[Stored items]
(** X25. An unavailable slot outside the 64-bit integers, listed for a
    faculty member who teaches a course, stops the construction of the first
    script's model with a [TypeError], once every course has a faculty
    entry. *)
Theorem slot_outside_int64_TypeError (d : Data) (u : gmap string (list Z)) (c : nat)
    (f : string) (ts : list Z) (t : Z) :
  (∀ cname, cname ∈ courses d → is_Some (faculty d !! cname)) →
  teaches d f c → u !! f = Some ts → t ∈ ts → ¬ in_int64 t →
  build1 d u = Raise TypeError.
Proof.
  intros Hf Hc Hu Ht Hout. unfold build1.
  destruct (build1_double_booking_is_Ok d Hf) as (c2 & ->). simpl.
  rewrite (for_each_Raise _ _ c TypeError); [done| | |].
  - apply elem_of_indices. by eapply teaches_lt.
  - apply faculty_of_Ok in Hc. rewrite Hc. simpl. rewrite Hu.
    apply (for_each_Raise _ _ t TypeError); [done| |].
    + unfold int64_const. by rewrite decide_False.
    + intros t' e' _ H. destruct (int64_const t') as [b|e''] eqn:E; simpl in H;
        [discriminate|]. injection H as <-. by eapply int64_const_Raise.
  - intros i e' Hi H. apply elem_of_indices in Hi.
    destruct (faculty_of_is_Ok d i Hf Hi) as (fi & Hfi). rewrite Hfi in H. simpl in H.
    destruct (u !! fi) as [ts'|]; [|discriminate].
    apply for_each_Raise_inv in H as (t' & _ & H).
    destruct (int64_const t') as [b|e''] eqn:E; simpl in H; [discriminate|].
    injection H as <-. by eapply int64_const_Raise.
Qed.

Lemma slot_outside_int64_TypeError_witness :
  build1 pigeon_data huge_unavailability = Raise TypeError.
Proof.
  apply (slot_outside_int64_TypeError pigeon_data huge_unavailability 0 "Dr.A"
           [(2 ^ 64)%Z] (2 ^ 64)%Z).
  - intros cname Hin. simpl in Hin.
    repeat (apply elem_of_cons in Hin as [->|Hin]; [vm_compute; eauto|]).
    inversion Hin.
  - exists "AI". split; [reflexivity|vm_compute; reflexivity].
  - vm_compute. reflexivity.
  - left.
  - intros [_ H]. vm_compute in H. by apply H.
Defined.

(** ** Whether a script can raise after the solve *)

Lemma teaches_all_faculty_defined (d : Data) :
  (∀ c, c < length (courses d) → ∃ f, teaches d f c) →
  ∀ cname, cname ∈ courses d → is_Some (faculty d !! cname).
Proof.
  intros Hall cname Hin. apply list_elem_of_lookup in Hin as (c & Hc).
  destruct (Hall c) as (f & cname' & Hc' & Hf); [by apply lookup_lt_Some in Hc|].
  rewrite Hc in Hc'. injection Hc' as <-. eauto.
Qed.

Lemma build3_faculty_defined (d : Data) (u : gmap string (list Z)) (q : gmap string Z)
    (m : CpModel) (c : nat) :
  build3 d u q = Ok m → c < length (courses d) → ∃ f, teaches d f c.
Proof.
  intros Hb Hc. apply build3_inv in Hb as (_ & (cs & Hcs & _) & _).
  unfold faculty_unavailable in Hcs.
  destruct (for_each_Ok_elem _ _ _ c Hcs) as (cs1 & H1 & _); [by apply elem_of_indices|].
  apply bind_Ok in H1 as (f & Hf & _). exists f. by apply faculty_of_Ok.
Qed.

Lemma decode2_is_Ok (d : Data) (s : Solution) :
  (∀ c, c < length (courses d) → ∃ f, teaches d f c) →
  ∃ table, decode2 d s = Ok table.
Proof.
  intros Hall.
  destruct (step2_fold_is_Ok d s
              (tc ← (t ← time_slots d; c ← course_indices d; [(t, c)]);
               r ← room_indices d; [(tc, r)]) ∅) as (tt & Htt).
  { intros t c r Hin. apply elem_of_triples in Hin as (_ & Hc & Hr).
    apply elem_of_indices in Hc, Hr. destruct (Hall c Hc) as (f & Hf).
    by eapply entry_teaches_is_Ok. }
  unfold decode2. rewrite fill_timetable2_flat, Htt. simpl. eauto.
Qed.

Lemma decode34_is_Ok (d : Data) (s : Solution) :
  (∀ cname, cname ∈ courses d → is_Some (faculty d !! cname)) →
  ∃ table, decode34 d s = Ok table.
Proof.
  intros Hf. destruct (fill_timetable34_Ok d s Hf) as (tt & Htt & Hshape & _).
  destruct (rows34_Ok d tt Hshape) as (rows & Hrows & _).
  unfold decode34. rewrite Htt. simpl. rewrite Hrows. simpl. eauto.
Qed.

(** X13. Once its model is built, the second script cannot raise any more,
    whatever the solver answers: the unavailability loop has already looked
    up the faculty of every course, which is all the decoder needs. *)
Theorem script2_cannot_raise_after_build (Solve : CpModel → CpSolverResponse)
    (d : Data) (u : gmap string (list Z)) (m : CpModel) :
  build2 d u = Ok m →
  ∃ out, script2 Solve d u = Ok out ∧
    (out = NoFeasibleTimetableFound ↔ feasible (status (Solve m)) = false).
Proof.
  intros Hb. unfold script2. rewrite Hb. simpl.
  destruct (feasible (status (Solve m))).
  - destruct (decode2_is_Ok d (solution (Solve m))) as (table & ->).
    { intros c Hc. by eapply build2_faculty_defined. }
    simpl. eexists. split; [done|]. split; discriminate.
  - eexists. split; [done|]. done.
Qed.

Lemma script2_cannot_raise_after_build_witness :
  ∃ out, script2 timed_out data12 unavailability12 = Ok out.
Proof.
  assert (Hm : ∃ m, build2 data12 unavailability12 = Ok m)
    by (eexists; vm_compute; reflexivity).
  destruct Hm as (m & Hm).
  destruct (script2_cannot_raise_after_build timed_out data12 unavailability12 m Hm)
    as (out & Hout & _).
  exists out. exact Hout.
Defined.

(** X14. The same holds for the third script. *)
Theorem script3_cannot_raise_after_build (Solve : CpModel → CpSolverResponse)
    (d : Data) (u : gmap string (list Z)) (q : gmap string Z) (m : CpModel) :
  build3 d u q = Ok m →
  ∃ out, script3 Solve d u q = Ok out ∧
    (out = NoFeasibleTimetableFound ↔ feasible (status (Solve m)) = false).
Proof.
  intros Hb. unfold script3. rewrite Hb. simpl.
  destruct (feasible (status (Solve m))).
  - destruct (decode34_is_Ok d (solution (Solve m))) as (table & ->).
    { apply teaches_all_faculty_defined. intros c Hc. by eapply build3_faculty_defined. }
    simpl. eexists. split; [done|]. split; discriminate.
  - eexists. split; [done|]. done.
Qed.

Lemma script3_cannot_raise_after_build_witness :
  ∃ out, script3 timed_out data34 unavailability3 course_min_lectures34 = Ok out.
Proof.
  assert (Hm : ∃ m, build3 data34 unavailability3 course_min_lectures34 = Ok m)
    by (eexists; vm_compute; reflexivity).
  destruct Hm as (m & Hm).
  destruct (script3_cannot_raise_after_build timed_out data34 unavailability3
              course_min_lectures34 m Hm) as (out & Hout & _).
  exists out. exact Hout.
Defined.

Lemma foldM_Raise {A S} (body : S → A → result S) (s : S) (l : list A) (e : PyErr) :
  (∀ a s, a ∈ l → body s a = Ok s ∨ body s a = Raise e) →
  (∃ a, a ∈ l ∧ ∀ s, body s a = Raise e) →
  foldM body s l = Raise e.
Proof.
  revert s; induction l as [|a l IH]; intros s Hall (a0 & Ha0 & Hraise);
    [inversion Ha0|]. simpl.
  destruct (Hall a s ltac:(left)) as [E|E]; rewrite E; simpl; [|done].
  apply elem_of_cons in Ha0 as [->|Ha0].
  - rewrite Hraise in E. discriminate.
  - apply IH; [|eauto]. intros a' s' Ha'. apply Hall. by right.
Qed.

Lemma faculty_values_empty (d : Data) : faculty d = ∅ → faculty_values d = [].
Proof.
  intros E. unfold faculty_values. rewrite E.
  apply elements_empty_iff. apply map_img_empty.
Qed.

Lemma entry_no_faculty (d : Data) (c r : nat) :
  faculty d = ∅ → c < length (courses d) → entry d c r = Raise KeyError.
Proof.
  intros E Hc. unfold entry, list_getitem, getitem.
  destruct (lookup_lt_is_Some_2 (courses d) c Hc) as (cname & ->). simpl.
  rewrite E, lookup_empty. done.
Qed.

** What you will do **
Return exactly what appears above, from the first line of the entries to the line with "[(2 ^ 64)%Z] (2 ^ 64)%Z).", inclusive.

** Answer for the task **
(** X25. An unavailable slot outside the 64-bit integers, listed for a
    faculty member who teaches a course, stops the construction of the first
    script's model with a [TypeError], once every course has a faculty
    entry. *)
Theorem slot_outside_int64_TypeError (d : Data) (u : gmap string (list Z)) (c : nat)
    (f : string) (ts : list Z) (t : Z) :
  (∀ cname, cname ∈ courses d → is_Some (faculty d !! cname)) →
  teaches d f c → u !! f = Some ts → t ∈ ts → ¬ in_int64 t →
  build1 d u = Raise TypeError.
Proof.
  intros Hf Hc Hu Ht Hout. unfold build1.
  destruct (build1_double_booking_is_Ok d Hf) as (c2 & ->). simpl.
  rewrite (for_each_Raise _ _ c TypeError); [done| | |].
  - apply elem_of_indices. by eapply teaches_lt.
  - apply faculty_of_Ok in Hc. rewrite Hc. simpl. rewrite Hu.
    apply (for_each_Raise _ _ t TypeError); [done| |].
    + unfold int64_const. by rewrite decide_False.
    + intros t' e' _ H. destruct (int64_const t') as [b|e''] eqn:E; simpl in H;
        [discriminate|]. injection H as <-. by eapply int64_const_Raise.
  - intros i e' Hi H. apply elem_of_indices in Hi.
    destruct (faculty_of_is_Ok d i Hf Hi) as (fi & Hfi). rewrite Hfi in H. simpl in H.
    destruct (u !! fi) as [ts'|]; [|discriminate].
    apply for_each_Raise_inv in H as (t' & _ & H).
    destruct (int64_const t') as [b|e''] eqn:E; simpl in H; [discriminate|].
    injection H as <-. by eapply int64_const_Raise.
Qed.

Lemma slot_outside_int64_TypeError_witness :
  build1 pigeon_data huge_unavailability = Raise TypeError.
Proof.
  apply (slot_outside_int64_TypeError pigeon_data huge_unavailability 0 "Dr.A"
           [(2 ^ 64)%Z] (2 ^ 64)%Z).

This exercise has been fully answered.